Al fondo, Benaocaz, la meta./ Foto JM
Al fondo, Benaocaz, la meta./ Foto JM

            Arranqué en el primer párrafo recabando de Marta su impresión sobre este primer día. Además de quitarse las botas, Marta en ese momento miraba nerviosa el reloj. Monti, su amiga, no llegaba. Deseaba despedirse de ella antes de volver a Málaga. Tenía dos horas por delante de camino y no quería conducir de noche.

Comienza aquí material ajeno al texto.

Lemma updateNotice_lookup (env : Env) (user : Actor.t) (id : ObjectId)
      (b : Body.t) (w : World) :
  notice_findById (faults env) = None ->
  updateNotice env user id b w
  = handler 400
      (match find_notice id (notices w) with
       | None => ret (respond 404 (Failure "Notice not found"))
       | Some n =>
           if not_owner n user
           then ret (respond 403 (Failure "Not authorized to update this notice"))
           else
             updatedNotice <- Notice_findByIdAndUpdate env id b ;;
             (if Js.truthy (Body.isPublished b) && negb (Notice.published n)
              then createNotifications env updatedNotice
              else ret tt) ;;;
             ret (respond 200 (NoticeData updatedNotice))
       end) w.
Proof.
  intros Hlookup. unfold updateNotice, handler.
  unfold bind at 1. unfold Notice_findById, reject_if. rewrite Hlookup.
  reflexivity.
Qed.

Lemma deleteNotice_lookup (env : Env) (user : Actor.t) (id : ObjectId) (w : World) :
  notice_findById (faults env) = None ->
  deleteNotice env user id w
  = handler 500
      (match find_notice id (notices w) with
       | None => ret (respond 404 (Failure "Notice not found"))
       | Some n =>
           if not_owner n user
           then ret (respond 403 (Failure "Not authorized to delete this notice"))
           else Notice_remove env n ;;; ret (respond 200 Empty)
       end) w.
Proof.
  intros Hlookup. unfold deleteNotice, handler.
  unfold bind at 1. unfold Notice_findById, reject_if. rewrite Hlookup.
  reflexivity.
Qed.

(** A lookup that rejects is answered by the catch clause of the handler. *)
Lemma updateNotice_lookup_fails (env : Env) (user : Actor.t) (id : ObjectId)
      (b : Body.t) (w : World) (msg : string) :
  notice_findById (faults env) = Some msg ->
  updateNotice env user id b w = (respond 400 (Failure msg), w).
Proof.
  intros Hlookup. unfold updateNotice, handler, bind, Notice_findById, reject_if.
  now rewrite Hlookup.
Qed.

Lemma deleteNotice_lookup_fails (env : Env) (user : Actor.t) (id : ObjectId)
      (w : World) (msg : string) :
  notice_findById (faults env) = Some msg ->
  deleteNotice env user id w = (respond 500 (Failure msg), w).
Proof.
  intros Hlookup. unfold deleteNotice, handler, bind, Notice_findById, reject_if.
  now rewrite Hlookup.
Qed.
(** A decidable statement about all bytes is decided by evaluation. *)
Lemma forall_byte (P : Z -> bool) :
  forallb P (seqZ 0 256) = true -> forall r, byte r -> P r = true.
Proof.
  rewrite forallb_forall. intros H r Hr. apply H. apply list_elem_of_In, elem_of_seqZ.
  unfold byte in Hr. lia.
Qed.

Lemma byte_mod a : byte (a mod 256).
Proof. apply Z.mod_pos_bound. lia. Qed.

Lemma pack_compose f g n a :
  (forall r, byte r -> byte (g r)) -> pack f n (pack g n a) = pack (fun r => f (g r)) n a.
Proof.
  intros Hg. revert a. induction n as [|n IH]; intros a; cbn [pack]; [done|].
  pose proof (Hg _ (byte_mod a)) as Hb. unfold byte in Hb.
  rewrite (Z.mul_comm 256), Z_mod_plus_full, Z.mod_small, Z.div_add, Z.div_small by lia.
  by rewrite Z.add_0_l, IH.
Qed.

Lemma pack_ext f g n a :
  (forall r, byte r -> f r = g r) -> pack f n a = pack g n a.
Proof.
  intros H. revert a. induction n as [|n IH]; intros a; cbn [pack]; [done|].
  by rewrite (H _ (byte_mod a)), IH.
Qed.

Lemma byte_split r q i : byte r -> 0 <= i ->
  Z.testbit (r + 256 * q) i = if i <? 8 then Z.testbit r i else Z.testbit q (i - 8).
Proof.
  intros Hr Hi. replace (r + 256 * q) with (Z.lor r (q ≪ 8)).
  2:{ rewrite lor_shift_add by (done || lia). lia. }
  rewrite Z.lor_spec, testbit_shiftl by done.
  destruct (Z.ltb_spec i 8), (Z.leb_spec 8 i); try lia; cbn; [apply orb_false_r|].
  by rewrite (testbit_high 8 r).
Qed.

(** Masking after a right shift by [s] works on bytes when the mask keeps no bit
    that comes from the next byte. *)
Lemma land_shift_bytes s m n r q :
  0 <= s <= 8 -> 0 <= m < 2 ^ (8 - s) -> byte r ->
  Z.land ((r + 256 * q) ≫ s) (m + 256 * n) = Z.land (r ≫ s) m + 256 * Z.land (q ≫ s) n.
Proof.
  intros Hs Hm Hr.
  assert (byte m) as Hmb.
  { split; [lia|]. change 256 with (2 ^ 8). pose proof (Z.pow_le_mono_r 2 (8 - s) 8). lia. }
  assert (byte (Z.land (r ≫ s) m)) as Hb.
  { split; [apply Z.land_nonneg; lia|]. change 256 with (2 ^ 8).
    destruct (decide (Z.land (r ≫ s) m = 0)) as [->|]; [lia|].
    assert (0 <= Z.land (r ≫ s) m) by (apply Z.land_nonneg; lia).
    apply Z.log2_lt_pow2; [lia|].
    assert (0 <= r ≫ s) by (apply Z.shiftr_nonneg; unfold byte in Hr; lia).
    pose proof (Z.log2_land (r ≫ s) m ltac:(lia) ltac:(lia)).
    assert (Z.log2 m < 8); [|lia]. destruct (decide (m = 0)) as [->|]; [done|].
    apply Z.log2_lt_pow2; unfold byte in Hmb; lia. }
  apply Z.bits_inj'. intros i Hi.
  rewrite Z.land_spec, Z.shiftr_spec, !byte_split by (done || lia).
  rewrite !Z.land_spec, !Z.shiftr_spec by lia.
  destruct (Z.ltb_spec i 8), (Z.ltb_spec (i + s) 8); try lia.
  - done.
  - rewrite (testbit_high (8 - s) m), !andb_false_r by (done || lia). done.
  - rewrite Z.shiftr_spec by lia. do 2 f_equal. lia.
Qed.

Definition swar1 (r : Z) : Z := r - Z.land (r ≫ 1) 0x55.
Definition swar2 (r : Z) : Z := Z.land (r ≫ 2) 0x33 + Z.land r 0x33.
Definition swar3 (r : Z) : Z := Z.land (r + (r ≫ 4)) 0x0F.

Lemma byte_parts a : a = a mod 256 + 256 * (a / 256).
Proof. pose proof (Z.div_mod a 256). lia. Qed.

Lemma pow256_S (n : nat) : 256 ^ Z.of_nat (S n) = 256 * 256 ^ Z.of_nat n.
Proof. rewrite Nat2Z.inj_succ, Z.pow_succ_r by lia. done. Qed.
Definition stringLength (fuel : nat) (address : Z) (m : Memory) : outcome Z := stringLength_loop fuel address 0 m.

(** [while (n-- > 0) *target++ = value] *)
Fixpoint fill_bytes (n : nat) (target value : Z) (m : Memory) : Memory :=
  match n with O => m | S n => fill_bytes n (u32 (target + 1)) value (<[target := value]> m) end.

Fixpoint fill_longs (n : nat) (target value : Z) (m : Memory) : Memory :=
  match n with O => m | S n => fill_longs n (u32 (target + 8)) value (write_bytes target (le_split 8 value) m) end.

Definition setRange (address value length : Z) (m : Memory) : Memory :=
  if length <? 16 then fill_bytes (Z.to_nat length) address value m
  else
    let alignDifference := address mod 8 in
    let beforeAlignTarget := address in
    let remainingBlocks := u32 (length - alignDifference) / 8 in
    let target := u32 (address + alignDifference) in
    let longValue := value in
    let longValue := Z.lor (Z.lor (Z.lor (Z.lor (Z.lor (Z.lor (Z.lor longValue (u64 (longValue ≪ 8)))
      (u64 (longValue ≪ 16))) (u64 (longValue ≪ 24))) (u64 (longValue ≪ 32))) (u64 (longValue ≪ 40)))
      (u64 (longValue ≪ 48))) (u64 (longValue ≪ 56)) in
    let remainingBytes := u32 (length - alignDifference) mod 8 in
    let restTarget := u32 (target + u32 (remainingBlocks * 8)) in
    let m := fill_bytes (Z.to_nat alignDifference) beforeAlignTarget value m in
    let m := fill_longs (Z.to_nat remainingBlocks) target longValue m in
    fill_bytes (Z.to_nat remainingBytes) restTarget value m.

(** [while (n-- > 0) *target++ = *source++] *)
Fixpoint copy_bytes (n : nat) (target source : Z) (m : Memory) : Memory :=
  match n with O => m | S n => copy_bytes n (u32 (target + 1)) (u32 (source + 1)) (<[target := m source]> m) end.
(* ===== verification/Atomic.v ===== *)
(** * Atomic.v: atomic read-modify-write operations and the id generator

    [lib/util/async/Atomic.h] and [Atomic.cpp] wrap a reference to an integer
    of 8, 16 or 32 bits; every operation is one locked x86 instruction on the
    referenced cell (or a loop of them). An operation is a function from the
    value of the cell to its result and the new value: one application is one
    indivisible step, which is how the concurrent models of the locks and of
    the bitmap use it. *)

From S2P Require Import Prelude.

(** The six instantiations of the template. *)
Inductive IntType := int8_t | uint8_t | int16_t | uint16_t | int32_t | uint32_t.

Definition width (ty : IntType) : Z :=
  match ty with
  | int8_t | uint8_t => 8
  | int16_t | uint16_t => 16
  | int32_t | uint32_t => 32
  end.

Definition signed (ty : IntType) : bool :=
  match ty with
  | int8_t | int16_t | int32_t => true
  | uint8_t | uint16_t | uint32_t => false
  end.

(** Conversion of an integer to the type [T]. *)
Definition conv (ty : IntType) (z : Z) : Z :=
  if signed ty then swrap (width ty) z else wrap (width ty) z.

Definition in_type (ty : IntType) (z : Z) : Prop :=
  if signed ty then in_s (width ty) z else in_u (width ty) z.

Section Atomic.
Context (ty : IntType).

(** [lock xchg]: the cell takes the new value. *)
Definition exchange (value newValue : Z) : Z := newValue.

(** [lock xadd]: the cell takes the sum, the register the old value. *)
Definition fetchAndAdd (value addend : Z) : Z * Z := (value, conv ty (value + addend)).

(** [lock cmpxchg]: the result is the old value; the cell changes only when
    it was equal to [oldValue]. *)
Definition compareAndExchange (value oldValue newValue : Z) : Z * Z :=
  (value, if value =? oldValue then newValue else value).

Definition get (value : Z) : Z := value.

Definition compareAndSet (value expectedValue newValue : Z) : bool * Z :=
  let '(old, value') := compareAndExchange value expectedValue newValue in
  (old =? expectedValue, value').

(** The loop variable [oldValue] is a [uint32_t], whatever [T] is. Run alone,
    the loop reads and compares the same value. *)
Fixpoint getAndSet (fuel : nat) (value newValue : Z) : outcome (Z * Z) :=
  match fuel with
  | O => Loops
  | Datatypes.S fuel =>
    let oldValue := u32 (get value) in
    let '(success, value') := compareAndSet value (conv ty oldValue) newValue in
    if success then Ok (conv ty oldValue, value') else getAndSet fuel value' newValue
  end.

Definition set (value newValue : Z) : Z := exchange value newValue.

Definition fetchAndSub (value subtrahend : Z) : Z * Z := fetchAndAdd value (conv ty (subtrahend * (-1))).

Definition fetchAndInc (value : Z) : Z * Z := fetchAndAdd value 1.

Definition fetchAndDec (value : Z) : Z * Z := fetchAndAdd value (conv ty (-1)).

(** [add], [sub], [inc] and [dec] are the fetch-and operations under other
    names; they, too, return the old value. *)
Definition add (value addend : Z) : Z * Z := fetchAndAdd value addend.
Definition sub (value subtrahend : Z) : Z * Z := fetchAndSub value subtrahend.
Definition inc (value : Z) : Z * Z := fetchAndInc value.
Definition dec (value : Z) : Z * Z := fetchAndDec value.

(** [bt], [bts] and [btr] on a memory operand address the bit string that
    starts at the cell: an index outside the cell reaches other memory. The
    8-bit specializations throw. The bit of the value is the carry flag. *)
Definition bit_operand (index : Z) : outcome Z :=
  if width ty =? 8 then Throw INVALID_ARGUMENT
  else if (0 <=? index) && (index <? width ty) then Ok index else Fault.

Definition bitTest (value index : Z) : outcome bool :=
  i ← bit_operand index; Ok (Z.testbit (wrap (width ty) value) i).

Definition bitSet (value index : Z) : outcome Z :=
  i ← bit_operand index; Ok (conv ty (Z.setbit (wrap (width ty) value) i)).

Definition bitReset (value index : Z) : outcome Z :=
  i ← bit_operand index; Ok (conv ty (Z.clearbit (wrap (width ty) value) i)).

Definition bitTestAndSet (value index : Z) : outcome (bool * Z) :=
  i ← bit_operand index;
  Ok (Z.testbit (wrap (width ty) value) i, conv ty (Z.setbit (wrap (width ty) value) i)).

Definition bitTestAndReset (value index : Z) : outcome (bool * Z) :=
  i ← bit_operand index;
  Ok (Z.testbit (wrap (width ty) value) i, conv ty (Z.clearbit (wrap (width ty) value) i)).

(** ** Id generator ([IdGenerator.h], [IdGenerator.cpp]) *)

Definition IdGenerator_init : Z := 0.

Definition next (idCounter : Z) : Z * Z := fetchAndInc idCounter.

Fixpoint next_n (n : nat) (idCounter : Z) : list Z * Z :=
  match n with
  | O => ([], idCounter)
  | Datatypes.S n =>
    let '(id, idCounter) := next idCounter in
    let '(ids, idCounter) := next_n n idCounter in
    (id :: ids, idCounter)
  end.

End Atomic.

(** ** Lemmas *)

Lemma width_pos ty : 0 < width ty.
Proof. by destruct ty. Qed.

Lemma conv_range ty z : in_type ty (conv ty z).
Proof.
  unfold conv, in_type. pose proof (width_pos ty).
  destruct (signed ty); [apply swrap_range|apply wrap_range]; lia.
Qed.

Lemma conv_id ty z : in_type ty z -> conv ty z = z.
Proof.
  unfold conv, in_type. pose proof (width_pos ty).
  destruct (signed ty); [apply swrap_small|apply wrap_small]; done.
Qed.

Lemma conv_mod ty z : conv ty z mod 2 ^ width ty = z mod 2 ^ width ty.
Proof.
  unfold conv. pose proof (width_pos ty). pose proof (Z.pow_pos_nonneg 2 (width ty)).
  destruct (signed ty); [by apply wrap_swrap|]. unfold wrap. apply Z.mod_mod. lia.
Qed.

Lemma conv_eq ty a b : conv ty a = conv ty b <-> a mod 2 ^ width ty = b mod 2 ^ width ty.
Proof.
  split.
  - intros H. by rewrite <- (conv_mod ty a), <- (conv_mod ty b), H.
  - intros H. unfold conv, wrap, swrap. destruct (signed ty); [|done].
    by rewrite <- (Zplus_mod_idemp_l a), H, Zplus_mod_idemp_l.
Qed.

Lemma conv_add ty a b : conv ty (conv ty a + b) = conv ty (a + b).
Proof. apply conv_eq. by rewrite <- Zplus_mod_idemp_l, conv_mod, Zplus_mod_idemp_l. Qed.

Lemma conv_u32 ty z : conv ty (u32 z) = conv ty z.
Proof.
  apply conv_eq. unfold u32, wrap. apply Z.mod_mod_divide.
  exists (2 ^ (32 - width ty)). by destruct ty.
Qed.

Lemma getAndSet_ok ty fuel value newValue :
  in_type ty value -> (0 < fuel)%nat -> getAndSet ty fuel value newValue = Ok (value, newValue).
Proof.
  intros Hv Hf. destruct fuel as [|fuel]; [lia|]. cbn [getAndSet]. unfold get.
  rewrite conv_u32, conv_id by done. unfold compareAndSet, compareAndExchange.
  by rewrite Z.eqb_refl.
Qed.

Lemma next_n_ids ty n c :
  next_n ty n c = ((fun k => if decide (k = 0%nat) then c else conv ty (c + Z.of_nat k)) <$> seq 0 n,
                   if decide (n = 0%nat) then c else conv ty (c + Z.of_nat n)).
Proof.
  revert c. induction n as [|n IH]; intros c; [done|]. cbn [next_n]. unfold next, fetchAndInc, fetchAndAdd.
  rewrite IH. rewrite <- cons_seq, fmap_cons, <- fmap_S_seq, <- list_fmap_compose. f_equal.
  - f_equal. apply list_fmap_ext. intros j k Hk. cbn. destruct (decide (k = 0%nat)) as [->|].
    + done.
    + rewrite conv_add. f_equal. lia.
  - cbn. destruct (decide (n = 0%nat)) as [->|]; [done|]. rewrite conv_add. f_equal. lia.
Qed.

(** ** The bit operations on a 32-bit cell *)

Lemma bit_operand_32 index : 0 <= index < 32 -> bit_operand uint32_t index = Ok index.
Proof. intros. unfold bit_operand. cbn [width]. cmp_cases; done. Qed.

(** The first 2^w ids of a generator for a w-bit type are pairwise
    distinct. *)
Theorem ids_distinct ty n :
  Z.of_nat n <= 2 ^ width ty -> NoDup (next_n ty n IdGenerator_init).1.
Proof.
  intros Hn. rewrite next_n_ids. cbn [fst]. unfold IdGenerator_init.
  assert (Hf : forall k, (if decide (k = 0%nat) then 0 else conv ty (0 + Z.of_nat k)) = conv ty (Z.of_nat k)).
  { intros k. case_decide; subst; [|done]. by destruct ty. }
  apply NoDup_fmap_2_strong; [|apply NoDup_seq].
  intros x y Hx%elem_of_seq Hy%elem_of_seq. rewrite !Hf, conv_eq.
  rewrite !Z.mod_small by lia. lia.
Qed.

Lemma ids_distinct_witness : (next_n uint8_t 3 IdGenerator_init).1 = [0; 1; 2] /\ NoDup (next_n uint8_t 256 IdGenerator_init).1.
Proof. split; [reflexivity|]. apply ids_distinct. cbn. lia. Defined.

            Mientras tanto, el goteo de correkas llegandoera continuo. Hasta que no llegó ni uno más. ¡Y faltaban la mitad! Supe que unos cuantos había optado por desviarse para acercarse al mirador del Cabrero. Otros se habían parado a tomar una cerveza en el complejo de turismo rural de Los Chozos. Y el resto, nosotros, que pensamos reunirnos en Benaocaz, una vez hubiésemos vuelto todos, comprendimos que no cabía esperarles. Así que desandamos el camino hasta Los Chozos y nos reunirnos con ellos.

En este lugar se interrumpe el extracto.